[PATCH v7 1/2] arm64/sve: Split TIF_SVE into separate execute and register state flags

Dave Martin Dave.Martin at arm.com
Wed Feb 10 10:42:51 EST 2021


On Wed, Feb 10, 2021 at 02:54:52PM +0000, Mark Brown wrote:
> On Wed, Feb 10, 2021 at 10:56:55AM +0000, Dave Martin wrote:
> > On Mon, Feb 01, 2021 at 12:29:00PM +0000, Mark Brown wrote:
> 
> > > +	if (test_thread_flag(TIF_SVE_EXEC)) {
> > > +		vl = sve_vq_from_vl(current->thread.sve_vl) - 1;
> 
> > One more nit: because of the confusion that can arises from "vl" being a
> > somewhat overloaded term in the architecture, I was trying to avoid
> > using the name "vl" for anything that isn't the vector length in bytes.
> 
> > Can this instead be renamed to vq_minus_1 to match the function
> > arguments it's passed for?
> 
> Oh, *that's* what that's all about.  I spent quite a bit of time trying
> to figure out why we were sometimes using vq_minus_1 but never managed
> to get to the bottom of it - it's an awkward name and there's nothing in
> the code that explains the logic behind when we use it so it was really
> confusing.  We can do the rename but I'm not sure it's achieving the
> goal of comprehensibility.

Ah, I see.  The reason for the difference is that the vector length is
encoded in ZCR_ELx.LEN as the vector length in quadwords ("vq" -- see
Documentation/arm64/sve.rst) minus one.  It seemed poor practice to do
the conversion in asm where the compiler can't see or optimise it, plus
I didn't want the possibility of passing meaningless values at that
level.  So the caller has to validate the vector length with
sve_vl_valid() where deemed necessary, and then convert explicitly.

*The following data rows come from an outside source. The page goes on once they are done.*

(** X14.  Every fee [transformTenPercent] builds has matchConfidence 0.95,
    is marked recording exactly when its type is "E", and is on the
    whitelist when it is; the fees are numbered "ten-0", "ten-1", ...; and
    [Math.random] is called once per fee that is not of type "E".  So under
    the default options and without overrides [evaluateTenPercent] never
    raises LOW_CONFIDENCE on this path: a fee is in the group and PASS when
    it is on the whitelist, and otherwise out of the group, REVIEW and
    flagged PROVIDER_OFF_LIST. *)
Theorem X14_raw_ten_rows :
  forall (random : Transformer.Random) (calls : nat)
         (leData cdData : option Backend.LoanEstimateRecord),
    let run := Transformer.transformTenPercent random calls leData cdData in
    let rows := fst run in
    Forall raw_ten_fee rows /\
    List.map Ten.id rows =
      List.map (fun i => "ten-" ++ Str.of_nat i)%string
        (seq 0 (length rows)) /\
    snd run =
      (calls + length (List.filter
         (fun row => negb (String.eqb (Ten.providerType row) "E")) rows))%nat /\
    Forall raw_ten_outcome
      (Ten.rows (Ten.evaluateTenPercent rows ∅ None)).
Proof.
  intros random calls leData cdData run rows. subst rows run.
  unfold Transformer.transformTenPercent.
  match goal with
  | |- context [Transformer.ten_rows random calls 0 ?e] =>
      destruct (ten_rows_shape random e calls 0) as (H1 & H2 & H3 & H4)
  end.
  split; [exact H1|]. split; [now rewrite H3|]. split; [exact H4|].
  apply Ten_rows_Forall_in.
  - intros r L. apply raw_ten_outcome_cure_row.
  - intros row Hin. apply raw_ten_outcome_evaluate_row.
    rewrite List.Forall_forall in H1. now apply H1.
Qed.

(** ** The raw-document path: sections F, G and H *)

Lemma JsMap_Forall_set {V : Type} (P : V -> Prop) (m : JsMap.t V)
  (k : string) (v : V) :
  Forall (fun kv => P (snd kv)) m -> P v ->
  Forall (fun kv => P (snd kv)) (JsMap.set m k v).
Proof.
  intros Hm Hv. induction Hm as [|[k' v'] m Hkv Hm IH]; cbn [JsMap.set].
  - now constructor.
  - destruct (String.eqb k' k); constructor; auto.
Qed.

Lemma JsMap_Forall_get {V : Type} (P : V -> Prop) (m : JsMap.t V)
  (k : string) (v : V) :
  Forall (fun kv => P (snd kv)) m -> JsMap.get m k = Some v -> P v.
Proof.
  intros Hm Hg. apply JsMap_get_In in Hg.
  rewrite List.Forall_forall in Hm. exact (Hm (k, v) Hg).
Qed.

Lemma insert_unlimited_buckets (bucket : string)
  (step : JsMap.t Transformer.UnlimitedEntry -> Backend.LineItem ->
          JsMap.t Transformer.UnlimitedEntry) :
  FGH bucket ->
  step = Transformer.insert_le_F /\ bucket = "F"%string \/
  step = Transformer.insert_le_GH bucket \/
  step = Transformer.insert_cd_FGH bucket ->
  forall items m,
    Forall (fun kv => FGH (Transformer.u_bucket (snd kv))) m ->
    Forall (fun kv => FGH (Transformer.u_bucket (snd kv)))
      (fold_left step items m).
Proof.
  intros Hb Hstep. induction items as [|item rest IH]; intros m Hm;
    cbn [fold_left]; [exact Hm|].
  apply IH.
  destruct Hstep as [[-> ->] | [-> | ->]];
    unfold Transformer.insert_le_F, Transformer.insert_le_GH,
      Transformer.insert_cd_FGH;
    destruct (Transformer.labelled item); try exact Hm; cbv zeta;
    try (destruct (JsMap.get m _) as [existing|] eqn:E);
    apply (JsMap_Forall_set (fun e => FGH (Transformer.u_bucket e)));
    try exact Hm; cbn [Transformer.u_bucket]; try exact Hb.
  exact (JsMap_Forall_get (fun e => FGH (Transformer.u_bucket e)) m _ _ Hm E).
Qed.
(* ===== verification/_CoqProject ===== *)
-Q . S2P
Prelude.v
Mongo.v
JSNumber.v
Float64.v
Random.v
JSDate.v
Route.v
Telemetry.v
Batch.v
Main.v
Machine.v
Scenarios.v
Lemma returns_inv {St A} (c : M St A) s (Q : A -> St -> Prop) a s' :
  returns c s Q -> c s = (Normal a, s') -> Q a s'.
Proof. intros (a0 & s0 & E & HQ) E'. rewrite E in E'. now inv E'. Qed.

(** The rule of the counted loop: an invariant indexed by the number of
    iterations done, which every iteration re-establishes. *)
Lemma returns_foldM {St A} (Inv : nat -> A -> St -> Prop) (body : Z -> A -> M St A)
    step n :
  forall lo a s,
  Inv 0%nat a s ->
  (forall k a s, (k < n)%nat -> Inv k a s ->
     returns (body (lo + Z.of_nat k * step) a) s (Inv (S k))) ->
  returns (foldM body (zrange lo step n) a) s (Inv n).
Proof.
  revert Inv. induction n as [|n IH]; intros Inv lo a s H0 Hstep.
  - now apply returns_ret.
  - cbn [zrange foldM]. apply returns_bind.
    eapply returns_weaken.
    + replace lo with (lo + Z.of_nat 0 * step) at 1 by lia. apply Hstep; [lia | exact H0].
    + intros a' s' H1. apply (IH (fun k => Inv (S k))); [exact H1|].
      intros k a2 s2 Hk Hinv.
      replace (lo + step + Z.of_nat k * step) with (lo + Z.of_nat (S k) * step) by lia.
      apply Hstep; [lia | exact Hinv].
Qed.

(** The same rule for what holds if the loop returns (partial
    correctness), which needs no proof that the body returns. *)
Lemma foldM_partial {St A} (Inv : nat -> A -> St -> Prop) (body : Z -> A -> M St A)
    step n :
  forall lo a s a' s',
  Inv 0%nat a s ->
  (forall k a s a' s', (k < n)%nat -> Inv k a s ->
     body (lo + Z.of_nat k * step) a s = (Normal a', s') -> Inv (S k) a' s') ->
  foldM body (zrange lo step n) a s = (Normal a', s') ->
  Inv n a' s'.
Proof.
  revert Inv. induction n as [|n IH]; intros Inv lo a s a' s' H0 Hstep E.
  - now inv E.
  - cbn [zrange foldM] in E. apply bind_normal_inv in E as (a1 & s1 & E1 & E2).
    apply (IH (fun k => Inv (S k)) (lo + step) a1 s1); [| |exact E2].
    + apply (Hstep 0%nat a s); [lia | exact H0 |].
      now replace (lo + Z.of_nat 0 * step) with lo by lia.
    + intros k a2 s2 a3 s3 Hk Hinv Eb. apply (Hstep (S k) a2 s2); [lia | exact Hinv |].
      now replace (lo + Z.of_nat (S k) * step) with (lo + step + Z.of_nat k * step) by lia.
Qed.

(** A loop whose first iteration throws, throws. *)
Lemma foldM_throws_first {St A} (body : Z -> A -> M St A) lo step n a s e s' :
  body lo a s = (Throw e, s') ->
  foldM body (zrange lo step (S n)) a s = (Throw e, s').
Proof. intros E. cbn [zrange foldM]. now apply bind_throw. Qed.

(** A sequence throws in its first part or, that returning, in its
    second. *)
Lemma bind_throw_inv {St A B} (c : M St A) (k : A -> M St B) s e s' :
  bind c k s = (Throw e, s') ->
  c s = (Throw e, s') \/ exists a s1, c s = (Normal a, s1) /\ k a s1 = (Throw e, s').
Proof.
  unfold bind. destruct (c s) as [[a|e0] s1]; intros E; [right; eauto | left; now inv E].
Qed.

(** ** Rules for [try] and for collaborators *)

Lemma try_catch_normal {St A} (c : M St A) handler s a s' :
  c s = (Normal a, s') -> try_catch c handler s = (Normal a, s').
Proof. intros E. unfold try_catch. now rewrite E. Qed.

Lemma try_catch_throw {St A} (c : M St A) handler s e s' :
  c s = (Throw e, s') -> is_exit e = false -> try_catch c handler s = handler e s'.
Proof. intros E He. unfold try_catch. now rewrite E, He. Qed.

(** A [try] returns when its body returns, and when its body throws an
    error that its handler turns into a return. *)
Lemma returns_try_catch {St A} (c : M St A) handler s (Q : A -> St -> Prop) :
  (forall a s', c s = (Normal a, s') -> Q a s') ->
  (forall e s', c s = (Throw e, s') -> is_exit e = false /\ returns (handler e) s' Q) ->
  returns (try_catch c handler) s Q.
Proof.
  intros Hn Ht. destruct (c s) as [[a|e] s'] eqn:E.
  - exists a, s'. split; [now apply try_catch_normal | now apply Hn].
  - destruct (Ht e s' eq_refl) as (He & b & s'' & Eh & HQ).
    exists b, s''. split; [|assumption]. unfold try_catch. now rewrite E, He.
Qed.

Lemma returns_try_body {St A} (c : M St A) handler s (Q : A -> St -> Prop) :
  returns c s Q -> returns (try_catch c handler) s Q.
Proof. intros (a & s' & E & HQ). exists a, s'. split; [now apply try_catch_normal | exact HQ]. Qed.

Lemma returns_try_finally {St A} (c : M St A) final s (Q : A -> St -> Prop) :
  returns c s (fun a s' => returns final s' (fun _ s'' => Q a s'')) ->
  returns (try_finally c final) s Q.
Proof.
  intros (a & s' & E & u & s'' & Ef & HQ). exists a, s''.
  split; [|assumption]. unfold try_finally. now rewrite E, Ef.
Qed.

Lemma returns_zoom {W St A} (get : W -> St) (set : St -> W -> W) (c : M St A) w
    (Q : A -> W -> Prop) :
  returns c (get w) (fun a s' => Q a (set s' w)) -> returns (zoom get set c) w Q.
Proof.
  intros (a & s' & E & HQ). exists a, (set s' w).
  split; [|assumption]. unfold zoom. now rewrite E.
Qed.

(** ** Errors that a handler can catch

    [catchable c]: whatever [c] throws is an error, never the end of the
    process, so that an enclosing [catch] intercepts it.  [total c]: [c]
    returns from every state. *)

Definition catchable {St A} (c : M St A) : Prop :=
  forall s e s', c s = (Throw e, s') -> is_exit e = false.

Definition total {St A} (c : M St A) : Prop :=
  forall s, returns c s (fun _ _ => True).

Lemma total_catchable {St A} (c : M St A) : total c -> catchable c.
Proof. intros Ht s e s' E. destruct (Ht s) as (a & s1 & E1 & _). congruence. Qed.

Lemma catchable_ret {St A} (a : A) : catchable (ret (St:=St) a).
Proof. intros s e s' E. discriminate. Qed.

Lemma catchable_draw {St A} (f : St -> A * St) : catchable (draw f).
Proof. intros s e s' E. rewrite draw_run in E. discriminate. Qed.

Lemma catchable_defined {St A} (o : option A) : catchable (defined (St:=St) o).
Proof. intros s e s' E. destruct o; inv E. reflexivity. Qed.

Lemma catchable_bind {St A B} (c : M St A) (k : A -> M St B) :
  catchable c -> (forall a, catchable (k a)) -> catchable (bind c k).
Proof.
  intros Hc Hk s e s' [E|(a & s1 & _ & E)]%bind_throw_inv; [apply (Hc _ _ _ E)|].
  apply (Hk _ _ _ _ E).
Qed.

Lemma catchable_foldM {St A} (body : Z -> A -> M St A) range :
  (forall i a, catchable (body i a)) -> forall a, catchable (foldM body range a).
Proof.
  intros Hb. induction range as [|i range IH]; intros a; cbn [foldM].
  - apply catchable_ret.
  - apply catchable_bind; [apply Hb | exact IH].
Qed.

Lemma catchable_zoom {W St A} (get : W -> St) (set : St -> W -> W) (c : M St A) :
  catchable c -> catchable (zoom get set c).
Proof.
  intros Hc w e w' E. unfold zoom in E.
  destruct (c (get w)) as [r s'] eqn:Ec. inv E. apply (Hc _ _ _ Ec).
Qed.

Lemma total_ret {St A} (a : A) : total (ret (St:=St) a).
Proof. intros s. now apply returns_ret. Qed.
(* ===== verification/Mongo.v ===== *)
(** * Mongo: the handles of the MongoDB driver

    The program holds three objects of the driver: the client made by
    [new MongoClient(uri, options)] (mongoConnection.js line 6), the
    database handle of [client.db(name)] and the collection handle of
    [db.collection(name)] (dataGenerator.js lines 86-87).  The handles are
    values: a database handle is its client and its name, a collection
    handle its database and its name, and neither call talks to the
    server.  The connection string of the client is a secret of the
    deployment and is not part of the model: a client is told apart by its
    options.

    What a client does when it connects and closes is in Main.v, what a
    collection does when documents are inserted is in Batch.v. *)

From Stdlib Require Import String ZArith Bool.

Local Open Scope Z_scope.

(** The options that mongoConnection.js passes (lines 7-9). *)
Record ClientOptions : Type := {
  tlsAllowInvalidCertificates : bool;
  tlsAllowInvalidHostnames : bool;
  serverSelectionTimeoutMS : Z
}.

Record MongoClient : Type := {
  options : ClientOptions
}.

Record Db : Type := {
  db_client : MongoClient;
  databaseName : string
}.

Record Collection : Type := {
  collection_db : Db;
  collectionName : string
}.

(** [new MongoClient(uri, options)] *)
Definition new_MongoClient (opts : ClientOptions) : MongoClient :=
  {| options := opts |}.

(** [client.db(dbName)] *)
Definition client_db (client : MongoClient) (dbName : string) : Db :=
  {| db_client := client; databaseName := dbName |}.

(** [db.collection(name)] *)
Definition db_collection (db : Db) (name : string) : Collection :=
  {| collection_db := db; collectionName := name |}.

(** ** Equality of handles is decidable *)

Lemma ClientOptions_eq_dec (x y : ClientOptions) : {x = y} + {x <> y}.
Proof. decide equality; auto using bool_dec, Z.eq_dec. Defined.

Lemma MongoClient_eq_dec (x y : MongoClient) : {x = y} + {x <> y}.
Proof. decide equality; auto using ClientOptions_eq_dec. Defined.

Lemma Db_eq_dec (x y : Db) : {x = y} + {x <> y}.
Proof. decide equality; auto using string_dec, MongoClient_eq_dec. Defined.

Lemma Collection_eq_dec (x y : Collection) : {x = y} + {x <> y}.
Proof. decide equality; auto using string_dec, Db_eq_dec. Defined.

(** Whether two handles name the same collection. *)
Definition same_collection (x y : Collection) : bool :=
  if Collection_eq_dec x y then true else false.

Lemma same_collection_refl x : same_collection x x = true.
Proof. unfold same_collection. now destruct (Collection_eq_dec x x). Qed.

Lemma same_collection_neq x y : x <> y -> same_collection x y = false.
Proof. intros H. unfold same_collection. now destruct (Collection_eq_dec x y). Qed.

(** Two collections of a database are the same when their names are. *)
Lemma db_collection_inj db name name' :
  db_collection db name = db_collection db name' -> name = name'.
Proof. now intros [= ->]. Qed.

Either way, calling this "vl" is breaking a useful convention that's
followed throughout the rest of the kernel, so I'd prefer we call it
something else -- but within reason, I don't mind what name is used.

> 
> > (You could save a couple of lines by moving the declaration here and
> > combining it with this assignment too.)
> 
> Not really the coding style in the file though.

I'm not sure there's really a rigid convention in this file, other than
keeping declarations at the start of blocks.  I tend to push
declarations down when it doesn't harm readability -- i.e., when the
function is more than a screenful and/or the relevant block already has
braces enclosing several lines.  But it's a moot point.